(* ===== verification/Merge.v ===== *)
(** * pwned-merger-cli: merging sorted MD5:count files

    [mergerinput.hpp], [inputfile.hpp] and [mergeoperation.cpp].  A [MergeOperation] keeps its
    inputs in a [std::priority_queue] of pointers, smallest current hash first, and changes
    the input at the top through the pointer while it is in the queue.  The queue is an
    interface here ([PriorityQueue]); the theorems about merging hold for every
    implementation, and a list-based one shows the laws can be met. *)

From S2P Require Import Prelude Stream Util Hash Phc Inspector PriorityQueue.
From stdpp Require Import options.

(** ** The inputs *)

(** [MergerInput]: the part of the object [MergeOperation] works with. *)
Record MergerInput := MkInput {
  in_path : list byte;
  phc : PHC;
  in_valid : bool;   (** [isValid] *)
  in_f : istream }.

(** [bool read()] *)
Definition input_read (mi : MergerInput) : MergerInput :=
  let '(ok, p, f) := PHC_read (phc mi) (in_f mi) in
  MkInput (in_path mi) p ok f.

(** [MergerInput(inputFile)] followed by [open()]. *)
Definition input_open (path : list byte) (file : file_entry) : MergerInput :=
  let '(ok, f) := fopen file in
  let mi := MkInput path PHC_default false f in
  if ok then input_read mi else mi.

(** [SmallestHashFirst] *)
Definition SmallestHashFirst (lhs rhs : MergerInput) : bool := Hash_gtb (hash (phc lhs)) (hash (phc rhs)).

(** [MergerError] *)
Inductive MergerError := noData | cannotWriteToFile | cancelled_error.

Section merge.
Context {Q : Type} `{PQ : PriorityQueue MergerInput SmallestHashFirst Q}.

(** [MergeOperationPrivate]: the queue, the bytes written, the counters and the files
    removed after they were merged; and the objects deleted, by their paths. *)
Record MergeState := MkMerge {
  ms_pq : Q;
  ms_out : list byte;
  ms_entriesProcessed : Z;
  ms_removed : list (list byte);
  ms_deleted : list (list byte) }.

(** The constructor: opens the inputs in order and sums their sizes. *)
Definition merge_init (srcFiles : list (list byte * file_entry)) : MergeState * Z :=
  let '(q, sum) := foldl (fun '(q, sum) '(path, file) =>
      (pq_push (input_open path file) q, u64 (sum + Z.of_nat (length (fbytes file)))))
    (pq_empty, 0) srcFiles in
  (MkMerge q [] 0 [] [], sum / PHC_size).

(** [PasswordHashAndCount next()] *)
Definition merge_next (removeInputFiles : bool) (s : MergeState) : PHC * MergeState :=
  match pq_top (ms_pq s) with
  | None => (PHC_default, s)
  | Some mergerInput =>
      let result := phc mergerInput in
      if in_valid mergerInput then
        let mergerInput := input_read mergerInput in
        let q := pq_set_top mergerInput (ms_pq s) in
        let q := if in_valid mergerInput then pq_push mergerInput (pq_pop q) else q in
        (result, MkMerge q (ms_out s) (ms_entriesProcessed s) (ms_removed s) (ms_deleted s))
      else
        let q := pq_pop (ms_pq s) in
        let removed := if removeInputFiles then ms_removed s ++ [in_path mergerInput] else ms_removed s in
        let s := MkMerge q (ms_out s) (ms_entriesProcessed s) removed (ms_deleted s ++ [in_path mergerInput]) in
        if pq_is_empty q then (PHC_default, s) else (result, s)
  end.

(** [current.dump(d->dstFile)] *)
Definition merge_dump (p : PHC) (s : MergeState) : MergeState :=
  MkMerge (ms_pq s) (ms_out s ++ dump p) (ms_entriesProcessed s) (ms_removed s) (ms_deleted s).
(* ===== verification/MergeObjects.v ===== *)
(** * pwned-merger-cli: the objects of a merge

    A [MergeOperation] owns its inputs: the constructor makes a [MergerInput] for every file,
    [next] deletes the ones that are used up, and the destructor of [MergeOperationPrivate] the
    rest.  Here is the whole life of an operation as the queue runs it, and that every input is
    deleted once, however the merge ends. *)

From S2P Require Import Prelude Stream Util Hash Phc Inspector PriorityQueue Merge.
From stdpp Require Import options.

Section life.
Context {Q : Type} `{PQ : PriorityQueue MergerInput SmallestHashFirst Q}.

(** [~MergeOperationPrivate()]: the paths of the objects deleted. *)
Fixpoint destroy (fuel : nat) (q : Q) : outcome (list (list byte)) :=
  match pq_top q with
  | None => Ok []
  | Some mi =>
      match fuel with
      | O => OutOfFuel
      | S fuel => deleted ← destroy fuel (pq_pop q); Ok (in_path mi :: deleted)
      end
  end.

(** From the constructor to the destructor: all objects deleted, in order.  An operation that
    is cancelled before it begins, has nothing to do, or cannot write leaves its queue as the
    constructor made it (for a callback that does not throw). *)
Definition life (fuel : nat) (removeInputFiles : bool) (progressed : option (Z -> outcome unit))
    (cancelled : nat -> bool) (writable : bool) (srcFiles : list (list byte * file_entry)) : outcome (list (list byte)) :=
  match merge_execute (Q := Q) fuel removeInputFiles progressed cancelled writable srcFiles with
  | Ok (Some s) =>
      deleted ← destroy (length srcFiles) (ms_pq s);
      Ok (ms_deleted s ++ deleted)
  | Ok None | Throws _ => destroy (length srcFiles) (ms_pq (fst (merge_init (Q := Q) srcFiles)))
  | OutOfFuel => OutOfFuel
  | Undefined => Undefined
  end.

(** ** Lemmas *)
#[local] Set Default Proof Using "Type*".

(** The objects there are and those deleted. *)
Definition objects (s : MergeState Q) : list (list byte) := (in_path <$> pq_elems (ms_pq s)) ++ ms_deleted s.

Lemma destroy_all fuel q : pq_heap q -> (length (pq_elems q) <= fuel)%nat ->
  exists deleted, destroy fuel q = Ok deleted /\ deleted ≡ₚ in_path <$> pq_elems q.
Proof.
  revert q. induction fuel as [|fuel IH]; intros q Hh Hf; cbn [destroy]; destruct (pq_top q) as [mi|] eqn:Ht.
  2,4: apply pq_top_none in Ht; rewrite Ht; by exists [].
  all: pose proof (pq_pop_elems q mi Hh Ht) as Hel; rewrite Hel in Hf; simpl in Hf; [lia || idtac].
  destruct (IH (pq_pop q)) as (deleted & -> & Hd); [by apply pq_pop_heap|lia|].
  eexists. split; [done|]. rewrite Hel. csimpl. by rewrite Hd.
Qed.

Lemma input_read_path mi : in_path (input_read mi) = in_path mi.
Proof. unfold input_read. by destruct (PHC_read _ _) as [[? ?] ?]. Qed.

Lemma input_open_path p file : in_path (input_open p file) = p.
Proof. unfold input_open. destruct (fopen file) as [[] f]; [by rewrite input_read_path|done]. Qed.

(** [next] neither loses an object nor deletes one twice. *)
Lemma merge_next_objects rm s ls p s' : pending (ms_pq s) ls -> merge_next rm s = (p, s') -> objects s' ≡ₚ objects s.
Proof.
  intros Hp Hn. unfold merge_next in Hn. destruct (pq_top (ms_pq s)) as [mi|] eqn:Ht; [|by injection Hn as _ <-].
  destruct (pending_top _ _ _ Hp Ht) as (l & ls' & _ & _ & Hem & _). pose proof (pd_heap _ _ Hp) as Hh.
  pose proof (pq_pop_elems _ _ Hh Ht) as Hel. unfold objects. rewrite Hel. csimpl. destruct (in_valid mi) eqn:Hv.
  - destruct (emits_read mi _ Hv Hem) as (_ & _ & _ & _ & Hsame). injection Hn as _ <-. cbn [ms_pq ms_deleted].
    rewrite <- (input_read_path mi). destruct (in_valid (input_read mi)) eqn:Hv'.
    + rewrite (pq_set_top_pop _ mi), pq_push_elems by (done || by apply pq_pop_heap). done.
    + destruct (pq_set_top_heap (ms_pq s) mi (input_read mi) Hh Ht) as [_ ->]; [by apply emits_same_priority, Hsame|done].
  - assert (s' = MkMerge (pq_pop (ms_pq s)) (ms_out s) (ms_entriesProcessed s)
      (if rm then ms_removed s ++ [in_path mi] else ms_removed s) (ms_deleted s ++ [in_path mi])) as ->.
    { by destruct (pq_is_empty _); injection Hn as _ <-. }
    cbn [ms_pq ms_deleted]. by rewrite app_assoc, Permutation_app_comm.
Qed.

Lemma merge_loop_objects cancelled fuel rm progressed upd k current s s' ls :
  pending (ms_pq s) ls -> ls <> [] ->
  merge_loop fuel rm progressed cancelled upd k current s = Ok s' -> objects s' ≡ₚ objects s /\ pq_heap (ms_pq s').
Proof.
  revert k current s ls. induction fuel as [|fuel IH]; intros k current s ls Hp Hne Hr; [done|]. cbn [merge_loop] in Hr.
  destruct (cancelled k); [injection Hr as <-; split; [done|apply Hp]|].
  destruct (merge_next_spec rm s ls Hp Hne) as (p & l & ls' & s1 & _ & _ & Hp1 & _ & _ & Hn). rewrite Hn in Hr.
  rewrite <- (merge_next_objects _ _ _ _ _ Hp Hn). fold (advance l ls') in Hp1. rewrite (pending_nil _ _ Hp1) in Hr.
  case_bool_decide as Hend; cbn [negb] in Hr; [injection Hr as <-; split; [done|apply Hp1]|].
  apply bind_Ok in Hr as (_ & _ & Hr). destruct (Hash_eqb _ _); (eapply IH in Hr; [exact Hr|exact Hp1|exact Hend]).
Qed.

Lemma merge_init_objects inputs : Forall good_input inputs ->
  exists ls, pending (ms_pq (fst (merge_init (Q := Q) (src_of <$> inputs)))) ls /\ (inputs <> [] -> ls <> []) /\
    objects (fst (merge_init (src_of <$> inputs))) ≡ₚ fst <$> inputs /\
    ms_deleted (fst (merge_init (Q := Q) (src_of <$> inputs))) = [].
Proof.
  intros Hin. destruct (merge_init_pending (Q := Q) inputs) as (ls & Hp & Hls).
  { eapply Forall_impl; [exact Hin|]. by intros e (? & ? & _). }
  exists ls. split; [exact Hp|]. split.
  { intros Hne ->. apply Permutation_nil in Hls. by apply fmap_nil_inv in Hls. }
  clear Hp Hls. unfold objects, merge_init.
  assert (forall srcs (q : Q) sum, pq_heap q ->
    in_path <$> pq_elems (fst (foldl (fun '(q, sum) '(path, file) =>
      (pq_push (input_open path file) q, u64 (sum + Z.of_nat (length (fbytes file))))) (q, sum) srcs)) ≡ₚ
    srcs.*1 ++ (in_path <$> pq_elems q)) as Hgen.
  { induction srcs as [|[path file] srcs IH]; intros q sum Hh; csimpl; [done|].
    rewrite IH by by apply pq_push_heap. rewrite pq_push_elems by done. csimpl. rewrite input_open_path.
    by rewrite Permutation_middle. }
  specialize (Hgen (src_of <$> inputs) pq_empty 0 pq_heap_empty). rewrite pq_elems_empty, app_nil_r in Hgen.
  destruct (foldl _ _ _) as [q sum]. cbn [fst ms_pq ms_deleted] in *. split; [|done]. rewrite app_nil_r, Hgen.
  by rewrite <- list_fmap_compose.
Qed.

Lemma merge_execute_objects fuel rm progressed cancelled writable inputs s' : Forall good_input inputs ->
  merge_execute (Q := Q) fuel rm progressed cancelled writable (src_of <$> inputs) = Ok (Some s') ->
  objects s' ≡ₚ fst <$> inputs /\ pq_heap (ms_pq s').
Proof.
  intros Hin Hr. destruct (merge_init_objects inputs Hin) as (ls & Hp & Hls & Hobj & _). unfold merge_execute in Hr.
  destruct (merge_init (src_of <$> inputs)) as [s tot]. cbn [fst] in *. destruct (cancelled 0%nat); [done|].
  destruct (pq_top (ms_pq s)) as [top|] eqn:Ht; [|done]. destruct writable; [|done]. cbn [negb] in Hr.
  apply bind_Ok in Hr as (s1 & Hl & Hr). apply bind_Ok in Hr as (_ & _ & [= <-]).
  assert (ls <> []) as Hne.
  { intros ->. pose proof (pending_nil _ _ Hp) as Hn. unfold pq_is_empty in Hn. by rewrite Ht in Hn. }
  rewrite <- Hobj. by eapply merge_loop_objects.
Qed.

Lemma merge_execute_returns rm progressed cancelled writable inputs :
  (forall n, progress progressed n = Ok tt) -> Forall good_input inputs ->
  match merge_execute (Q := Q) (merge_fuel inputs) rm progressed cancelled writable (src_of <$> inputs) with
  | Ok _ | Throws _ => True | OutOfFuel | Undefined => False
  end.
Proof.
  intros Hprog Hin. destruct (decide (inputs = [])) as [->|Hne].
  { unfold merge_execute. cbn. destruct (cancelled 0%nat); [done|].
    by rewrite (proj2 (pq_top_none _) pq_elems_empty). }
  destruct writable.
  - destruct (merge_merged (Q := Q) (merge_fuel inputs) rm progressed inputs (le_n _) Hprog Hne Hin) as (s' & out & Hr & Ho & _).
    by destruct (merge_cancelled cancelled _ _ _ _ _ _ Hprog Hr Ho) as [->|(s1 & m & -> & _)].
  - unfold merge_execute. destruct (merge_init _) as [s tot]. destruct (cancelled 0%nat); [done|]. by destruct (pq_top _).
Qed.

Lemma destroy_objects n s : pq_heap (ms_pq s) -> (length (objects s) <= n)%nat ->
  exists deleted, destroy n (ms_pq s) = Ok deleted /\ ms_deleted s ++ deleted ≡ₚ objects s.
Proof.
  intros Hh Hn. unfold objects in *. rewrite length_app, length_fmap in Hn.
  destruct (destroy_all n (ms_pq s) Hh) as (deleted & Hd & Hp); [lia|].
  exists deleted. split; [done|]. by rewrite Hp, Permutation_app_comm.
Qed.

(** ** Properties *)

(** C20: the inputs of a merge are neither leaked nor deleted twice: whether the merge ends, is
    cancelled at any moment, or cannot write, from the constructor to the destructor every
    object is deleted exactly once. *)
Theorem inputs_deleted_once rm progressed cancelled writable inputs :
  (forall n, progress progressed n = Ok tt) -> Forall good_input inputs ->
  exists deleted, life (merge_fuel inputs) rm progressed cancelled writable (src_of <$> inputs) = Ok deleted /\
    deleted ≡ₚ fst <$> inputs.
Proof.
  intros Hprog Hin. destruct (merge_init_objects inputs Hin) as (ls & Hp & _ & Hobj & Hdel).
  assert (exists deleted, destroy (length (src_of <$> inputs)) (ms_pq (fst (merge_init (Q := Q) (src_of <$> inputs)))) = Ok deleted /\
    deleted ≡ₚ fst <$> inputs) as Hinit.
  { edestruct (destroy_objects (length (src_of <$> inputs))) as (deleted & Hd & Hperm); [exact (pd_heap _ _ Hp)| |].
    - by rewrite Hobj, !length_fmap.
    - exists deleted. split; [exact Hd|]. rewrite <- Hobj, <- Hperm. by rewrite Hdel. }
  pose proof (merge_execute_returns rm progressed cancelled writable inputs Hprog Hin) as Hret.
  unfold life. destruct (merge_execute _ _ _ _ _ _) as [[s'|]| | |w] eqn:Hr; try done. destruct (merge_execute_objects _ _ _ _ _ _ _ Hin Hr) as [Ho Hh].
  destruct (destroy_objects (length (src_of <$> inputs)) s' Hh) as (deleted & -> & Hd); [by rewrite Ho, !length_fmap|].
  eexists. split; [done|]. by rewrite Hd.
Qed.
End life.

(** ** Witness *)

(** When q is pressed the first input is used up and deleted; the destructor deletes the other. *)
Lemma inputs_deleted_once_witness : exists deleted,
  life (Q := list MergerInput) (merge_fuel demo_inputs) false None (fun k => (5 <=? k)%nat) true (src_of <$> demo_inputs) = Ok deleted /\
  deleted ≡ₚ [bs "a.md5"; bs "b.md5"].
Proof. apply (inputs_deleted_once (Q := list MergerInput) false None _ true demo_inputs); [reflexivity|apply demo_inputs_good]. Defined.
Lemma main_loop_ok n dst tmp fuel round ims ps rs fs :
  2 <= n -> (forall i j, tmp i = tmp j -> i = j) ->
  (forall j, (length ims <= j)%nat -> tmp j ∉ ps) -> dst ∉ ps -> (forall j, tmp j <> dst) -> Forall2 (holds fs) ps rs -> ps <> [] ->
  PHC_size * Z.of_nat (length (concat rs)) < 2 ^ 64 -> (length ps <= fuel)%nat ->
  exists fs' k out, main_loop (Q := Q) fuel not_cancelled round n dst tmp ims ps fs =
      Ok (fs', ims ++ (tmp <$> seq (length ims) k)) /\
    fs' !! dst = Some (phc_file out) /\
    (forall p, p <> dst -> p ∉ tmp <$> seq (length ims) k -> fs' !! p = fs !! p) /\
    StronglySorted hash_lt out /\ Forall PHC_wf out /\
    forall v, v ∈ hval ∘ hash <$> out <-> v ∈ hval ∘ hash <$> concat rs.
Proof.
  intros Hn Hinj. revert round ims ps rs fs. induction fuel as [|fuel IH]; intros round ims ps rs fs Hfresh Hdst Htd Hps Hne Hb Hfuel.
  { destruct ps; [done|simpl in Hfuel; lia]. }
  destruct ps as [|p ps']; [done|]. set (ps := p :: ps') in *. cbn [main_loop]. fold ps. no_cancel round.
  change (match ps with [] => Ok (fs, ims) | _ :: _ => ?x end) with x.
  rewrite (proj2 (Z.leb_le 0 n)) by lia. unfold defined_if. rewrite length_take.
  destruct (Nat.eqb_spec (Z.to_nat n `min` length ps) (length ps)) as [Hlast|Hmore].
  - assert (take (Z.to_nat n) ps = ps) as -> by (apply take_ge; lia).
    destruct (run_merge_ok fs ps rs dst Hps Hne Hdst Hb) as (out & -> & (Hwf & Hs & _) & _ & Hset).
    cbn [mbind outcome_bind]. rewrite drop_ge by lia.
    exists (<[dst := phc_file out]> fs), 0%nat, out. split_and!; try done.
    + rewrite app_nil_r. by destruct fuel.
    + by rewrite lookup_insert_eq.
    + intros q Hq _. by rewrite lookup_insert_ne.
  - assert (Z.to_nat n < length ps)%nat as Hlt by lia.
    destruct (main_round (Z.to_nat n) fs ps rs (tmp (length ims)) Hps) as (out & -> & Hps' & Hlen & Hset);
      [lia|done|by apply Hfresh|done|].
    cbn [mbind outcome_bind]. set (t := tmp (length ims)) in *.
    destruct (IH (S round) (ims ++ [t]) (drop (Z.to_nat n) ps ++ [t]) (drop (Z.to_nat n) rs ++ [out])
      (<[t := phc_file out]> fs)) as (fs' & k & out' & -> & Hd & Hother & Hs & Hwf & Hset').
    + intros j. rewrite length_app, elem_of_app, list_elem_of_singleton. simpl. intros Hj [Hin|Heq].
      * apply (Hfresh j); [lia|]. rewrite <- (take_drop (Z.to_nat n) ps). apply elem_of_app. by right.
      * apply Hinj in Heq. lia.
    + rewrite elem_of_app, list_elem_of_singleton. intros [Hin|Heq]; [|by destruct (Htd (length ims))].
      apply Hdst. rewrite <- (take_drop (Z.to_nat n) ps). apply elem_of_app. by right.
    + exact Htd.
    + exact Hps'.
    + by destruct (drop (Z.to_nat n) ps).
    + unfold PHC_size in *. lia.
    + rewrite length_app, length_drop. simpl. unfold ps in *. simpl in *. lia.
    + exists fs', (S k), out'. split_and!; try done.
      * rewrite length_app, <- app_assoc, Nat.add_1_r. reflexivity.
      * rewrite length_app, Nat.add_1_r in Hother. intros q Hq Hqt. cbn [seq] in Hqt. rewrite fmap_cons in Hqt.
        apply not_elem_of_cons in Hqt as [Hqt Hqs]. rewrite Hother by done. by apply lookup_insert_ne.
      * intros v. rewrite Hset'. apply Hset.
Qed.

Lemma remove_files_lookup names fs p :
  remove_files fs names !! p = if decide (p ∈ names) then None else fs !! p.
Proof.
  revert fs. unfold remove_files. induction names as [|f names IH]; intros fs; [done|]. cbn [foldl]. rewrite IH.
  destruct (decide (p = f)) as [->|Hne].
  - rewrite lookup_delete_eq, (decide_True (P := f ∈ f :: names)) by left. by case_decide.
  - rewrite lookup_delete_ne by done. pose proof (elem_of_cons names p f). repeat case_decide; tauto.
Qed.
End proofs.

- [Exercise description]: Go to the line with "exists deleted, destroy n" in the entries above and repeat every line from there through the line with "Theorem inputs_deleted_once rm", exactly and with no other text.

- [Written reply]:
  exists deleted, destroy n (ms_pq s) = Ok deleted /\ ms_deleted s ++ deleted ≡ₚ objects s.
Proof.
  intros Hh Hn. unfold objects in *. rewrite length_app, length_fmap in Hn.
  destruct (destroy_all n (ms_pq s) Hh) as (deleted & Hd & Hp); [lia|].
  exists deleted. split; [done|]. by rewrite Hp, Permutation_app_comm.
Qed.

(** ** Properties *)

(** C20: the inputs of a merge are neither leaked nor deleted twice: whether the merge ends, is
    cancelled at any moment, or cannot write, from the constructor to the destructor every
    object is deleted exactly once. *)
Theorem inputs_deleted_once rm progressed cancelled writable inputs :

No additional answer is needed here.